Friday, November 16, 2012

Like Riding a Bike.

Amster-damn! There are a lot of bikes!
He rested his head on my chest, ear positioned over my heartbeat slowing. I closed my eyes, wrapping my arms around his shoulders for a long, quiet embrace, drawing in a deep breath.

"I remember this. I think I remember this. Do I remember this? What do I remember about this? How does this work, again? What happens now?"

People talk with great flippancy about how picking some skills back up is "just like riding a bike." This simile doesn't work for me. When I was growing up, I had roller skates. At some point someone taught me how to ride a bike, but I only remember my skates. As a result of this, I reached adulthood being a less-than-adept bicyclist. It took an exhilarating, very late night, vodka-dampened ride through Vienna a few years ago to help me understand why anyone would want to ride a bike at all: it's incredibly fun. You also get places faster than walking and it's great cardio. Win win win!
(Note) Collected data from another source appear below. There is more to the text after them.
(** The reply's VoterID stays as it was. *)
Definition candidate_requestVote (args : RequestVoteArgs) (reply : RequestVoteReply)
    : M (Raft Cmd) RequestVoteReply :=
  s ← gets (fun s => s);
  let myTerm := term s in
  if rv_Term args <? myTerm then
    mret (mkRequestVoteReply myTerm (VoterID reply) VOTE_OTHER (rvr_Responsed reply))
  else if rv_Term args =? myTerm then
    if CandidateID args =? voteFor s
    then mret (mkRequestVoteReply (rv_Term args) (VoterID reply) VOTE_GRANTED (rvr_Responsed reply))
    else mret (mkRequestVoteReply (rv_Term args) (VoterID reply) VOTE_OTHER (rvr_Responsed reply))
  else
    setTerm (rv_Term args);;
    transRole followerFromCandidate;;
    ok ← atLeastUpToDate (LastLogInfo args);
    if (ok : bool) then
      modify (set_voteFor (CandidateID args));;
      mret (mkRequestVoteReply (rvr_Term reply) (VoterID reply) VOTE_GRANTED (rvr_Responsed reply))
    else mret (mkRequestVoteReply (rvr_Term reply) (VoterID reply) VOTE_OTHER (rvr_Responsed reply)).

Definition auditVote (ev_term ev_voter : Z) : M (Raft Cmd) unit :=
  s ← gets (fun s => s);
  match data (role s) with
  | Candidate votes voters t =>
      if term s =? ev_term then
        voted ← go_index voters ev_voter;
        if (voted : bool) then mret tt else
        voters' ← go_update voters ev_voter true;
        set_data (Candidate (votes + 1) voters' t);;
        when (votes + 1 >=? majorN s) (transRole leaderFromCandidate)
      else mret tt
  | _ => mret tt
  end.

Definition candidate_process (ev : Event Cmd) : M (Raft Cmd) unit :=
  match ev with
  | GetStateEvent ch => t ← Term; emit (OutState ch (Some (mkNodeState t false)))
  | StartCommandEvent _ ch => emit (OutStart ch (Some (mkStartCommandReply false (-1) (-1))))
  | AppendEntriesEvent args reply ch =>
      reply' ← candidate_appendEntries args reply; emit (OutAppend ch reply' true)
  | RequestVoteEvent args reply ch =>
      reply' ← candidate_requestVote args reply; emit (OutVote ch reply' true)
  | VoteGrantEvent t v => auditVote t v
  | ElectionTimeoutEvent => transRole followerFromCandidate
  | StaleCandidateEvent newTerm =>
      t ← Term;
      when (newTerm >? t) (setTerm newTerm);;
      transRole followerFromCandidate
  | _ => mret tt
  end.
Even after more practice, I'm still a bit of a wobbly-kneed baby deer every time I put my feet on the pedals. When your early foundation in something is weak, what you learned before does nothing to prepare you for being good at it later. It's "just like riding a bike" you say? What, so it's shaky, tentative and uncertain? It's going to make my palms sweat and my heart race? Sounds like a hoot.

This is a difficult place to find yourself, this not being good at things that you're supposed to have figured out by the time you reach adulthood. First, you have to admit that you're not very good at these things. This is a difficult step: Yes, I have a problem. Then, you have to do a searching inventory of everything you learned about these things up until now and root out the truthful, useful information from the misconceptions and lies. And make no mistake: some of your information is skewed and inaccurate.

During my intake session with my therapist earlier this year, I told her I didn't want to be in a relationship because they're just "so much work, so heavy." She replied by cocking her head to the side and asking, "Are they?" Experience is the most powerful of teachers and represents the absolute truth until it's cracked open by another experience. In the foreignness of new, it's easy to feel like a wobbly-kneed baby deer, mistrustful and anxious over this altered state of being. We know that our old, conditioned way of behaving isn't working, but the presentation of familiar stimuli can easily lead to a conflict between well established and burgeoning patterns.

"I remember this. I think I remember this. Do I remember this? What do I remember about this? How does this work, again? What happens now?"

How did you learn to ride a bike? Confident, committed, with both feet clipped firmly to the pedals? Shaky, with your left hand on the right pedal, right foot on the left pedal, like some bizarre, moving game of Twister? Not at all?

We have all come to this point in our lives with gaps in knowledge and ability. That's great! It means that we still have things to learn and master, and are therefore very much alive. You can expend a lot of time and energy denying this, or hating on yourself for being imperfect; see if anything changes. My suggestion? Be honest, gentle and curious. It'll be easier to figure out how to get both feet confidently on the metaphorical (or literal) pedals. Seek guidance from a mentor who does well what you hope to do well. With enough practice and the establishment of a solid foundation, most anything can become effortless and intuitive. Keep up.